Detroit’s City Council has, at long last, passed an ordinance that will allow the sale of recreational cannabis in the city. This is a big win for the recreational cannabis industry, as the city has long permitted the sale of medical marijuana.
On Tuesday morning, the City Council approved the update to the rules in an 8-1 vote. The development comes after a long-running debate among leaders and communities about how many opportunities should be offered to long-term Detroit residents. Last year, a federal judge decided that the city’s first law, passed in 2020, was “possibly unconstitutional” because it gave too much preference to legacy Detroit residents. After nearly a year of litigation, the recreational cannabis industry in Detroit can finally let go when the ordinance goes into effect on April 20th. (420, how fitting?)
What The Sponsor Of The Legislation Has To Say
“This ordinance is not a perfect ordinance,” marked James Tate, the City Council president pro tempore and sponsor of the legislation, “there is an opportunity beyond today to make advancements. I encourage everyone to continue moving forward and not be discouraged by how challenging this process has been thus far”.
James Tate allowed the changes in the law due to his and the Detroit law department’s expectation that the updated ordinance will be able to pass the constitution’s muster. Additionally, Tate noted that he maintains the opinion that Black and Brown Detroiters will be able to become owners of Detroit recreational cannabis businesses, due to the ordinance’s equity and ample opportunities.
Effects On The Recreational Cannabis Industry
Existing medicinal marijuana businesses in Detroit have stated that the city’s recreational cannabis industry has been hampered by the delay of action towards lifting restrictions and that customers have fled to nearby suburban cities like Ferndale and Hazel Park, where Detroiters can buy edibles and herb without having to renew their medical cards.

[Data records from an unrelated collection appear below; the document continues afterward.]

Lemma set_wf : mem_wf n'.
Proof using Hsr Hwf Hp Hmin Hv Hkm Hnone.
  destruct set_keypaths_perm as [Hs _].
  assert (∀ k, k ∈ keypaths n' → good_path k ∧ sep_min k) as Hgm.
  { intros k [Hk|[Ha|Hk]]%set_elem; [| |by apply set_ks_good].
    - pose proof (wf_good n1 Hwf) as Hg. pose proof (wf_min n1 Hwf) as Hm. rewrite Forall_forall in Hg, Hm. auto.
    - apply elem_of_ancestors in Ha as (Hg & Hb & _); [|done]. split; [done|].
      apply StartsWith_Push_iff in Hb as (r & _ & Hpr); [|done]. unfold Push in Hpr.
      repeat case_decide; subst; [destruct k; [constructor|done]|done|]. by apply sep_min_sep in Hmin as [? _]. }
  split; [done| | | | | | | | |].
  - intros k. rewrite set_elem. destruct (decide (k ∈ ks)) as [Hk|Hk].
    + destruct (set_stored k Hk) as (r & w & -> & _ & Hst).
      split; [intros _|auto]. destruct w; simpl in Hst; destruct_and?; by eexists.
    + rewrite (sr_types _ _ _ _ _ Hsr k Hk), (wf_types n1 Hwf).
      destruct (nodeTypes n1 !! k); [split; eauto|].
      case_decide; split; intros; eauto; naive_solver.
  - intros k. destruct (decide (k ∈ ks)) as [Hk|Hk].
    + destruct (set_stored k Hk) as (r & w & -> & _ & Hst). destruct w; simpl in Hst; destruct_and?; congruence.
    + rewrite (sr_types _ _ _ _ _ Hsr k Hk). destruct (nodeTypes n1 !! k) eqn:E; [rewrite <- E; apply Hwf|].
      by case_decide.
  - apply Forall_forall. intros k Hk. by apply Hgm.
  - apply Forall_forall. intros k Hk. by apply Hgm.
  - intros k q Hk Hq Hb. rewrite set_elem in *. destruct (decide (below p q)) as [Hqp|Hqp].
    + assert (below p k) as Hkp by (unfold below in *; by eapply StartsWith_trans).
      destruct Hk as [Hk|[Ha|Hk]];
        [by apply not_keypath in Hkp|by apply ancestor_not_below in Ha|].
      apply (sr_elem _ _ _ _ _ Hsr) in Hk as (r & w & -> & Hw).
      apply StartsWith_Push_iff in Hqp as (r' & Hr' & ->); [|done]. right; right.
      apply (sr_elem _ _ _ _ _ Hsr). exists r'.
      unfold below in Hb. rewrite StartsWith_prefix, !path_parts_Push in Hb. apply prefix_app_inv in Hb as [rest Hr].
      unfold lookup_path in *. rewrite Hr, lookup_parts_app in Hw.
      destruct (lookup_parts v (path_parts r')) as [w'|]; [by exists w'|done].
    + destruct Hk as [Hk|Hk]; [left; by eapply wf_parents|]. right; left.
      apply elem_of_ancestors; [done|].
      assert (q = p ∨ q ≠ p) as [->|Hne] by (destruct (decide (q = p)); auto);
        [by destruct Hqp; apply StartsWith_refl|].
      split_and!; [done| |done]. destruct Hk as [Ha|Hk].
      * apply elem_of_ancestors in Ha as (_ & Ha & _); [|done]. unfold below in *. by eapply StartsWith_trans.
      * apply set_ks_below in Hk. unfold below in *. rewrite StartsWith_prefix in *.
        by destruct (prefix_weak_total _ _ _ Hb Hk).
  - intros k Hk. rewrite set_elem. destruct (decide (k ∈ ks)) as [|Hn]; [auto|].
    rewrite (sr_values _ _ _ _ _ Hsr k Hn) in Hk. left. by apply (wf_values n1 Hwf).
  - intros k Hk. rewrite set_elem. destruct (decide (k ∈ ks)) as [|Hn]; [auto|].
    rewrite (sr_lengths _ _ _ _ _ Hsr k Hn) in Hk. left. by apply (wf_lengths n1 Hwf).
  - intros k. destruct (decide (k ∈ ks)) as [Hk|Hk].
    + destruct (set_stored k Hk) as (r & w & -> & _ & Hst). destruct w; simpl in Hst; destruct_and?; naive_solver.
    + rewrite (sr_types _ _ _ _ _ Hsr k Hk), (sr_values _ _ _ _ _ Hsr k Hk).
      destruct (nodeTypes n1 !! k) eqn:E; [rewrite <- E; apply (wf_scalar n1 Hwf)|]. by case_decide.
  - intros k. destruct (decide (k ∈ ks)) as [Hk|Hk].
    + destruct (set_stored k Hk) as (r & w & -> & _ & Hst). destruct w; simpl in Hst; destruct_and?; naive_solver.
    + rewrite (sr_types _ _ _ _ _ Hsr k Hk), (sr_values _ _ _ _ _ Hsr k Hk).
      destruct (nodeTypes n1 !! k) eqn:E; [rewrite <- E; apply (wf_node n1 Hwf)|]. by case_decide.
Qed.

There is no denying that Detroit is one of many cities that continuously drag their feet when it comes to passing ordinances such as these that allow the recreational cannabis industry to grow as it should.
Contents Of Recreational Cannabis Industry Ordinance
The new set of criteria for licensing adult-use cannabis companies broadens the Legacy Detroiter program by renaming individuals who apply as “equity” applicants and placing them on a separate trail from nonequity applicants.
Instead of following the guidelines Detroit devised, equity applicants in Detroit will now follow the state’s social equity program as outlined in its adult-use cannabis statute.
According to the Michigan Marijuana Regulatory Agency, the state’s program is intended to promote and encourage participation in the marijuana industry by people from communities that have been disproportionately impacted by marijuana prohibition and enforcement, as well as to positively affect those communities.
[Related Reading: In Michigan, Legal Weed & Voter’s Rights Draft Blueprint for Political Success Nationwide]
Detroit’s Civil Rights, Inclusion, and Opportunity Department must submit a preferred date for when licenses can be given to the City Council, which must then vote to approve that date. Officials from the CRIO said they’ll need 90 days to employ a third-party scoring agency for the license applications and find a way to hold a lottery for any leftover licenses if the scores are tied.
Entrepreneurs who receive a city license are required to seek a state license as well.
The ordinance was supported by City Council President Mary Sheffield because voters overwhelmingly wanted recreational marijuana legalization, which will “create generational wealth, revenue for Detroiters, and the opportunity for our residents to purchase and consume safe and regulated cannabis within our city limits.”
Recreational cannabis businesses and consumers have long dealt with the restrictions, delays, and stigma that come along with their industry. Although this is surely a win for the recreational cannabis industry, it should not be where the fight toward decriminalization of cannabis ends.